» Goal of the exercise
Give again, word for word, every line below from the one that has "Local Open Scope Z_scope." through the one that has "what has happened", both included, and no others.

[Stored items]
####

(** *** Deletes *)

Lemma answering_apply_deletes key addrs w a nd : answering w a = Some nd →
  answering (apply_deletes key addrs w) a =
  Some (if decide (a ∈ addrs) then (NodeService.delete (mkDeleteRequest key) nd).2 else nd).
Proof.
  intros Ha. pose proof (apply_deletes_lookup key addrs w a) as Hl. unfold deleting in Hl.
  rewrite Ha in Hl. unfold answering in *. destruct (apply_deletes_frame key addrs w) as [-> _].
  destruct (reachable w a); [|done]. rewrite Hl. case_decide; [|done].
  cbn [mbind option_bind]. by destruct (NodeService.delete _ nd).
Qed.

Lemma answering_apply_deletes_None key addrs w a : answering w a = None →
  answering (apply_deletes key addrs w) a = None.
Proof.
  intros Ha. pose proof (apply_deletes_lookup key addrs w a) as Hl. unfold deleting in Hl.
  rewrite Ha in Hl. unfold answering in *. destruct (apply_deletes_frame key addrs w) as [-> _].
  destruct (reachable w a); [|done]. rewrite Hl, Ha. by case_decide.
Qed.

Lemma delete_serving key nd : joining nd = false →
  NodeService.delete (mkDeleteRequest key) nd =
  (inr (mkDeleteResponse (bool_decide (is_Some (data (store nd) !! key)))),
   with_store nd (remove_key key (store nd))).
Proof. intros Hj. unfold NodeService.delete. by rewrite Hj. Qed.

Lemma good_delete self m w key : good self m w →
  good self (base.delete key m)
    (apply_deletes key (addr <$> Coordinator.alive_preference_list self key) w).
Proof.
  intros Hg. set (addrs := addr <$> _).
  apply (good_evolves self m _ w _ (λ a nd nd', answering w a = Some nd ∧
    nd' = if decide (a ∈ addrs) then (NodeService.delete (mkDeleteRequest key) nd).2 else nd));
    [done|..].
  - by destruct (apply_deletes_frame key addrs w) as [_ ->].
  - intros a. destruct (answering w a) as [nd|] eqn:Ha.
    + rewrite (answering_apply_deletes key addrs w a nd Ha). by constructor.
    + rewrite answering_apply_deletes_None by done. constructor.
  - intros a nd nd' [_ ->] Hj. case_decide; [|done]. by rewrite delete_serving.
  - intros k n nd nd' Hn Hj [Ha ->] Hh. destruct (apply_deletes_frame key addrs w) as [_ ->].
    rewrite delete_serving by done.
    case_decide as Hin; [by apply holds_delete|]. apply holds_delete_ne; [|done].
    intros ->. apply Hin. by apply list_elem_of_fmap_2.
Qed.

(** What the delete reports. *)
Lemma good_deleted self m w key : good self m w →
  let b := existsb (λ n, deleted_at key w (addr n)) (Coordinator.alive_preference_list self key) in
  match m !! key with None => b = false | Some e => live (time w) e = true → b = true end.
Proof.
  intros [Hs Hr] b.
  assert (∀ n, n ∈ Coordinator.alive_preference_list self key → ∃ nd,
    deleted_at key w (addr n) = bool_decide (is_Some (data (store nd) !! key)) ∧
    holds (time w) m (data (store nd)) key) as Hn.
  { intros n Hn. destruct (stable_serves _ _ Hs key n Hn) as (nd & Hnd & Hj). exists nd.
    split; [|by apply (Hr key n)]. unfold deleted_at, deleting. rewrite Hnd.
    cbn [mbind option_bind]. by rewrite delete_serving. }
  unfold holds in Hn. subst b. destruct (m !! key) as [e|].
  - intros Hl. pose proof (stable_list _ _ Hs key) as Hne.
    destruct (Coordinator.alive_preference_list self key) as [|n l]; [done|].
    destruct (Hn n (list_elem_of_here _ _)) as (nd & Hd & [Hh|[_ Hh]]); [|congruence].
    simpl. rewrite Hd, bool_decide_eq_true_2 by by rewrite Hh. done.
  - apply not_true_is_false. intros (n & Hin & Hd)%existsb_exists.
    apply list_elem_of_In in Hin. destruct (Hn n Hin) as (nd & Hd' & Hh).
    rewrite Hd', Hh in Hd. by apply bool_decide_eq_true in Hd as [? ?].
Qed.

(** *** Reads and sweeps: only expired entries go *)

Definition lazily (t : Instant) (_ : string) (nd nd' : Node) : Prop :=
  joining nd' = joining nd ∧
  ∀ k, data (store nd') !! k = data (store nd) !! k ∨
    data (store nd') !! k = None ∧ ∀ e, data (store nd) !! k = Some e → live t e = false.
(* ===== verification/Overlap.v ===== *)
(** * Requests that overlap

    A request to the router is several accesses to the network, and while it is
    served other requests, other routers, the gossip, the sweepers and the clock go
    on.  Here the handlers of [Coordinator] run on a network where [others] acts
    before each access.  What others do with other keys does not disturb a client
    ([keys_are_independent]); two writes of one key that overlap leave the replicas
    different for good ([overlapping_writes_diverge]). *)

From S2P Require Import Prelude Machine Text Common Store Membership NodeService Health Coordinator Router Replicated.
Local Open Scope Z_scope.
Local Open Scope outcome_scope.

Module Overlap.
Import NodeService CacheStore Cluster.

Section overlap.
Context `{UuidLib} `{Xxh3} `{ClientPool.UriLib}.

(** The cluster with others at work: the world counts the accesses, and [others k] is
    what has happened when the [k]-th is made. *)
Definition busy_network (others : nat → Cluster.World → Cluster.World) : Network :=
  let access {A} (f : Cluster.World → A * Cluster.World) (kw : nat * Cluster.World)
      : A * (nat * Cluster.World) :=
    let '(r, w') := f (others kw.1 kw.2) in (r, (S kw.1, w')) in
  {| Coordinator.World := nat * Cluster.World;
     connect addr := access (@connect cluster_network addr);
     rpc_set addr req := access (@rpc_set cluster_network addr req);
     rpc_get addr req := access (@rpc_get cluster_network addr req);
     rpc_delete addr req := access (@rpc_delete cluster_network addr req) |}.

####

» Finished task
Local Open Scope Z_scope.
Local Open Scope outcome_scope.

Module Overlap.
Import NodeService CacheStore Cluster.

Section overlap.
Context `{UuidLib} `{Xxh3} `{ClientPool.UriLib}.

(** The cluster with others at work: the world counts the accesses, and [others k] is
    what has happened when the [k]-th is made. *)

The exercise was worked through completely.